Obviously, as well, it depends on what the Welsh Revenue Authority—what sort of capabilities and degree of information and additional data they will be able to bring in as well. But that would affect both. If you had an independent institution and us doing it, if you had a revenue authority that is generating more data, then that can affect the methodologies you use. So, in the case of LTT and LBTT, the choice of methodology—the way we do the taxes in Scotland—has been based on the lesser availability of very detailed microdata. But, as time goes by, and the revenue authority there develops its work, you end up with more of that and maybe you want to move your methodology back to something that can exploit that. And I suspect the same issues would arise with Wales as well. So, as I say, if we're asked to do this, and within those constraints, we will do the best we can, and we will exploit information on the ground as best we can. But, at the end of the day, it's for you to judge whether that's preferable to—. As I say, what's in Scotland has ended up being a—I don't want to say over-resourced, but a necessarily well-resourced operation. 

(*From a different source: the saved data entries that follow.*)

(* ===== verification/Key.v ===== *)
(** * The encrypted repository key (crates/vykar-crypto/src/key.rs)

    The master key is wrapped with AES-256-GCM under a key derived from the
    passphrase, and the derivation parameters are bound as associated data. *)

From S2P Require Import Prelude Types Crypto.
#[local] Open Scope string_scope.
#[local] Open Scope list_scope.
#[local] Open Scope Z_scope.

Record MasterKey := mkMasterKey { encryption_key : bytes; mk_chunk_id_key : bytes }.

Record KdfParams := mkKdf {
  algorithm : string;
  time_cost : Z;
  memory_cost : Z;
  parallelism : Z;
  salt : bytes;
}.

Record EncryptedKey := mkEncryptedKey {
  kdf : KdfParams;
  ek_nonce : bytes;
  encrypted_payload : bytes;
}.

Definition MAX_TIME_COST : Z := 10.
Definition MAX_PARALLELISM : Z := 16.
Definition MAX_MEMORY_KIB : Z := 524288.
Definition MIN_SALT_LEN : nat := 16.
Definition MAX_SALT_LEN : nat := 64.

Definition validate_kdf_params (k : KdfParams) : res unit :=
  if negb (String.eqb (algorithm k) "argon2id") then Err DecryptionFailed
  else if (time_cost k =? 0) || (MAX_TIME_COST <? time_cost k) then Err DecryptionFailed
  else if (parallelism k =? 0) || (MAX_PARALLELISM <? parallelism k) then Err DecryptionFailed
  else if (memory_cost k =? 0) || (MAX_MEMORY_KIB <? memory_cost k) then Err DecryptionFailed
  else if (length (salt k) <? MIN_SALT_LEN)%nat || (MAX_SALT_LEN <? length (salt k))%nat
       then Err DecryptionFailed
  else Ok tt.

(** [b"vger:kdf-aad:v1\0"]. *)
Definition KDF_AAD_PREFIX : bytes := str_bytes "vger:kdf-aad:v1" ++ [0].

Definition kdf_params_aad_v1 (k : KdfParams) : bytes :=
  let algo_bytes := str_bytes (algorithm k) in
  KDF_AAD_PREFIX
  ++ le_bytes 4 (u32_wrap (Z.of_nat (length algo_bytes)))
  ++ algo_bytes
  ++ le_bytes 4 (time_cost k)
  ++ le_bytes 4 (memory_cost k)
  ++ le_bytes 4 (parallelism k)
  ++ le_bytes 4 (u32_wrap (Z.of_nat (length (salt k))))
  ++ salt k.

(** Argon2id: memory cost, time cost, parallelism, salt and passphrase give a
    32-byte key, or an error on parameters outside its domain. *)
Class Argon2 := {
  argon2id : Z -> Z -> Z -> bytes -> bytes -> option bytes;
  argon2id_length : forall m t p s pass out,
    argon2id m t p s pass = Some out -> length out = 32%nat;
}.

Definition toy_kdf (s pass : bytes) : bytes := take 32 (pass ++ s ++ replicate 32 0).

Lemma length_toy_kdf s pass : length (toy_kdf s pass) = 32%nat.
Proof. unfold toy_kdf. rewrite length_take, !length_app, length_replicate. lia. Qed.

#[export] Program Instance toy_argon2 : Argon2 := {|
  argon2id := fun _ _ _ s pass => Some (toy_kdf s pass);
|}.
Next Obligation. intros m t p s pass out [= <-]. apply length_toy_kdf. Qed.

Section Key.
(** The cipher is AES-256-GCM; the payload and, for the legacy form, the
    parameters are MessagePack. *)
Context `{Aead} `{Argon2} `{MsgPack (bytes * bytes)} `{MsgPack KdfParams}.

Definition derive_key_from_passphrase (pass : bytes) (k : KdfParams) : res bytes :=
  ok_or (argon2id (memory_cost k) (time_cost k) (parallelism k) (salt k) pass)
    (KeyDerivation "argon2").

Definition kdf_params_aad_legacy (k : KdfParams) : bytes := mp_encode k.

(** [to_encrypted] with the salt and the nonce it draws. *)
Definition to_encrypted (mk : MasterKey) (pass salt nonce : bytes) : res EncryptedKey :=
  let k := mkKdf "argon2id" 3 65536 4 salt in
  wrapping_key ← derive_key_from_passphrase pass k;
  let plaintext := mp_encode (encryption_key mk, mk_chunk_id_key mk) in
  ct ← ok_or (aead_encrypt wrapping_key nonce (kdf_params_aad_v1 k) plaintext)
         (KeyDerivation "encrypt");
  mret (mkEncryptedKey k nonce ct).

Definition try_decrypt_with_v1_aad (wk : bytes) (e : EncryptedKey) : option bytes :=
  aead_decrypt wk (ek_nonce e) (kdf_params_aad_v1 (kdf e)) (encrypted_payload e).
Definition try_decrypt_with_legacy_aad (wk : bytes) (e : EncryptedKey) : option bytes :=
  aead_decrypt wk (ek_nonce e) (kdf_params_aad_legacy (kdf e)) (encrypted_payload e).
Definition try_decrypt_no_aad (wk : bytes) (e : EncryptedKey) : option bytes :=
  aead_decrypt wk (ek_nonce e) [] (encrypted_payload e).

Definition or_else {A} (o o' : option A) : option A :=
  match o with Some _ => o | None => o' end.

Definition from_encrypted (e : EncryptedKey) (pass : bytes) : res MasterKey :=
  if negb (length (ek_nonce e) =? 12)%nat then Err DecryptionFailed
  else
    _ ← validate_kdf_params (kdf e);
    wk ← derive_key_from_passphrase pass (kdf e);
    plaintext ← ok_or (or_else (or_else (try_decrypt_with_v1_aad wk e)
                                        (try_decrypt_with_legacy_aad wk e))
                               (try_decrypt_no_aad wk e)) DecryptionFailed;
    '(ek, ck) ← ok_or (mp_decode plaintext) DecryptionFailed;
    if negb (length ek =? 32)%nat || negb (length ck =? 32)%nat then Err DecryptionFailed
    else mret (mkMasterKey ek ck).

Definition wf_master (mk : MasterKey) : Prop :=
  length (encryption_key mk) = 32%nat /\ length (mk_chunk_id_key mk) = 32%nat.

(** C27. The wrapped key opens: whatever salt and nonce were drawn, the key
    blob [to_encrypted] produces passes the parameter bounds and
    [from_encrypted] recovers the master key under the same passphrase. *)
Theorem key_round_trip mk pass s nonce e :
  wf_master mk -> length s = 32%nat -> length nonce = 12%nat ->
  to_encrypted mk pass s nonce = Ok e -> from_encrypted e pass = Ok mk.
Proof.
  intros [Hek Hck] Hs Hn. unfold to_encrypted. intros He. inv_result.
  unfold from_encrypted. simpl. rewrite Hn. simpl.
  unfold validate_kdf_params. simpl. rewrite Hs. simpl.
  match goal with Hd : derive_key_from_passphrase _ _ = _ |- _ => rewrite Hd end. simpl.
  unfold try_decrypt_with_v1_aad. simpl.
  match goal with He : aead_encrypt _ _ _ _ = _ |- _ =>
    unfold aead_encrypt in He;
    destruct (aead_seal _ _ _ _) as [[c t]|] eqn:Hseal; simpl in He; [|done];
    injection He as <- end.
  rewrite aead_decrypt_app by (by eapply aead_tag_length).
  rewrite (proj2 (aead_open_iff _ _ _ _ _ _) Hseal). simpl.
  rewrite mp_decode_encode. simpl. rewrite Hek, Hck. by destruct mk.
Qed.

(** The parameters as [u32]s and vectors shorter than 4 GiB. *)
Definition wf_kdf (k : KdfParams) : Prop :=
  u32 (time_cost k) /\ u32 (memory_cost k) /\ u32 (parallelism k) /\
  u32 (Z.of_nat (length (str_bytes (algorithm k)))) /\ u32 (Z.of_nat (length (salt k))).

(** Equal fields of equal length peel off. *)
Lemma le_bytes4_app_inj a b (x y : bytes) :
  u32 a -> u32 b -> le_bytes 4 a ++ x = le_bytes 4 b ++ y -> a = b /\ x = y.
Proof.
  intros Ha Hb E. apply app_inj_1 in E as [E1 E2]; [|by rewrite !length_le_bytes].
  split; [|done]. apply (f_equal le_value) in E1.
  by rewrite !le_value_bytes_u32 in E1.
Qed.

Lemma kdf_params_aad_v1_inj k1 k2 :
  wf_kdf k1 -> wf_kdf k2 -> kdf_params_aad_v1 k1 = kdf_params_aad_v1 k2 -> k1 = k2.
Proof.
  intros (Ht1 & Hm1 & Hp1 & Ha1 & Hs1) (Ht2 & Hm2 & Hp2 & Ha2 & Hs2). unfold kdf_params_aad_v1.
  rewrite !u32_wrap_small by done. intros E. apply app_inv_head in E.
  apply le_bytes4_app_inj in E as [Hl E]; [|done..].
  apply app_inj_1 in E as [Halgo E]; [|lia].
  apply le_bytes4_app_inj in E as [Ht E]; [|done..].
  apply le_bytes4_app_inj in E as [Hm E]; [|done..].
  apply le_bytes4_app_inj in E as [Hp E]; [|done..].
  apply le_bytes4_app_inj in E as [_ E]; [|done..].
  apply str_bytes_inj in Halgo. destruct k1, k2; simpl in *. by subst.
Qed.

(** Substituting the derivation parameters of a key blob is caught unless
    the cipher itself is broken: if the payload sealed under parameters [k]
    is accepted with other parameters through the current scheme, two
    messages with different associated data have the same ciphertext and tag
    under the two derived keys. *)
Theorem kdf_substitution_is_forgery wk wk' k k' nonce p p' ct :
  wf_kdf k -> wf_kdf k' -> k <> k' ->
  aead_encrypt wk nonce (kdf_params_aad_v1 k) p = Some ct ->
  try_decrypt_with_v1_aad wk' (mkEncryptedKey k' nonce ct) = Some p' ->
  exists c t aad aad', aad <> aad' /\
    aead_seal wk nonce aad p = Some (c, t) /\ aead_seal wk' nonce aad' p' = Some (c, t).
Proof.
  intros Hk Hk' Hne Hs Ho. unfold aead_encrypt in Hs.
  destruct (aead_seal wk nonce _ p) as [[c t]|] eqn:E; simpl in Hs; [|done].
  injection Hs as <-. unfold try_decrypt_with_v1_aad in Ho. simpl in Ho.
  rewrite aead_decrypt_app in Ho by (by eapply aead_tag_length).
  apply aead_open_iff in Ho.
  exists c, t, (kdf_params_aad_v1 k), (kdf_params_aad_v1 k'). split; [|done].
  intros Heq. by apply Hne, kdf_params_aad_v1_inj.
Qed.
End Key.

(** ** Witnesses *)

(** A length-prefixed encoding of two byte strings, for the witness. *)
Definition toy_pair_encode (p : bytes * bytes) : bytes :=
  Z.of_nat (length p.1) :: p.1 ++ p.2.
Definition toy_pair_decode (b : bytes) : option (bytes * bytes) :=
  match b with
  | [] => None
  | n :: r => Some (take (Z.to_nat n) r, drop (Z.to_nat n) r)
  end.
#[export] Program Instance toy_pair : MsgPack (bytes * bytes) := {|
  mp_encode := toy_pair_encode;
  mp_decode := toy_pair_decode;
|}.
Next Obligation.
  intros [a b]. unfold toy_pair_encode, toy_pair_decode. simpl.
  by rewrite Nat2Z.id, take_app_length, drop_app_length.
Qed.

Definition toy_kdf_encode (k : KdfParams) : bytes :=
  Z.of_nat (length (str_bytes (algorithm k))) :: time_cost k :: memory_cost k :: parallelism k
  :: str_bytes (algorithm k) ++ salt k.
Fixpoint bytes_str (b : bytes) : string :=
  match b with
  | [] => ""
  | x :: r => String (Ascii.ascii_of_nat (Z.to_nat x)) (bytes_str r)
  end.
Definition toy_kdf_decode (b : bytes) : option KdfParams :=
  match b with
  | n :: t :: m :: p :: r =>
      Some (mkKdf (bytes_str (take (Z.to_nat n) r)) t m p (drop (Z.to_nat n) r))
  | _ => None
  end.

Lemma bytes_str_bytes s : bytes_str (str_bytes s) = s.
Proof.
  induction s as [|a s IH]; simpl; [done|].
  by rewrite IH, Nat2Z.id, Ascii.ascii_nat_embedding.
Qed.

#[export] Program Instance toy_kdf_msgpack : MsgPack KdfParams := {|
  mp_encode := toy_kdf_encode;
  mp_decode := toy_kdf_decode;
|}.
Next Obligation.
  intros []. unfold toy_kdf_encode, toy_kdf_decode. simpl.
  by rewrite Nat2Z.id, take_app_length, drop_app_length, bytes_str_bytes.
Qed.

Lemma key_round_trip_witness :
  let mk := mkMasterKey (id_of_byte 1) (id_of_byte 2) in
  exists e, to_encrypted mk [112; 119] (id_of_byte 3) (replicate 12 4) = Ok e /\
    from_encrypted e [112; 119] = Ok mk.
Proof.
  intros mk. eexists. split; [vm_compute; reflexivity|].
  apply (key_round_trip mk [112; 119] (id_of_byte 3) (replicate 12 4)); by vm_compute.
Defined.

#[export] Instance wf_kdf_dec k : Decision (wf_kdf k).
Proof. unfold wf_kdf. apply _. Defined.

(** The toy tag covers the salt only, so parameters that differ elsewhere can
    be exchanged under it: the collision the theorem promises. *)
Lemma kdf_substitution_is_forgery_witness :
  exists c t aad aad', aad <> aad' /\
    aead_seal [1] (replicate 12 4) aad [7] = Some (c, t) /\
    aead_seal [1] (replicate 12 4) aad' [7] = Some (c, t).
Proof.
  apply (kdf_substitution_is_forgery [1] [1] (mkKdf "argon2id" 3 65536 4 (id_of_byte 3))
    (mkKdf "argon2id" 1 8 1 (id_of_byte 3)) (replicate 12 4) [7] [7] (7 :: replicate 16 3)).
  - by_eval.
  - by_eval.
  - discriminate.
  - vm_compute. reflexivity.
  - vm_compute. reflexivity.
Defined.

When Mark Drakeford, the Cabinet Secretary for Finance, gave evidence to us on the draft budget a few weeks ago, he said that the OBR was looking to improve the Welsh-specific data available for the new purposes that we need it for in the era of devolved taxes. So, can you perhaps tell us a bit more about how your Welsh-specific data has become more available, how you're using it, and how accurate it is?

Well, as I say, I think, obviously, the story varies from tax to tax. On the income tax side, the big changes will be flagging and the real-time information—real-time information being a UK improvement with spillover benefits—and on the other side, more Wales-specific. On the tax-motivated incorporation, again there's an opportunity to drill down more into the specifics of what information we have on how that operates there. Now, this is an important one, because if there is a growth in tax-motivated incorporation, you're essentially reducing income tax receipts, but increasing corporation tax receipts and dividend tax. And it's the income tax, of course, that is the Welsh receipts, but the other is reserved to the UK. So, it matters in that context, which is why, I think, it's certainly worth us and HMRC investing the effort in at least exploring whether there appears to be a different pattern. It may turn out, as with Scotland, that there isn't, with their score on that. On the other ones, I think, with the availability of explicit additional information—. So, on landfill tax, we don't have particularly good administrative data. The reporting of this is often at an England-and-Wales level, so the degree of specificity there is not all—


It's quite a small revenue raiser, which again comes back to the results issues. There are cost-benefit analyses to be done about how much is it worth the time and effort. Is it worth getting more information, if you're not going to make an enormously important adjustment at the end of the day? The irony, in one sense, is that, for the land transaction tax, you actually have reasonably good administrative data, relative to the others, but it's probably the one where the dangers of large forecasting errors are amongst the greatest, simply because of the nature of the sort of tax it is. With the land transaction tax, people transact properties relatively infrequently. It's not a constant stream of income. You are affected both by your ability to predict prices and transactions. Often, one would find that if you have differences of view over forecasts, it's often down to the assumptions about transactions rather than the more high-profile ones about price, and transactions are often forecast on the basis of: you have some assumption you make about, in the long term, how often a house will turn over, and you're a way away from that, so how quickly do you go back to it? So, there is scope for improvement, but it's not necessarily, ironically, the case that those taxes for which you have the best locally specific, administrative data are the ones where the forecasting task is easiest. 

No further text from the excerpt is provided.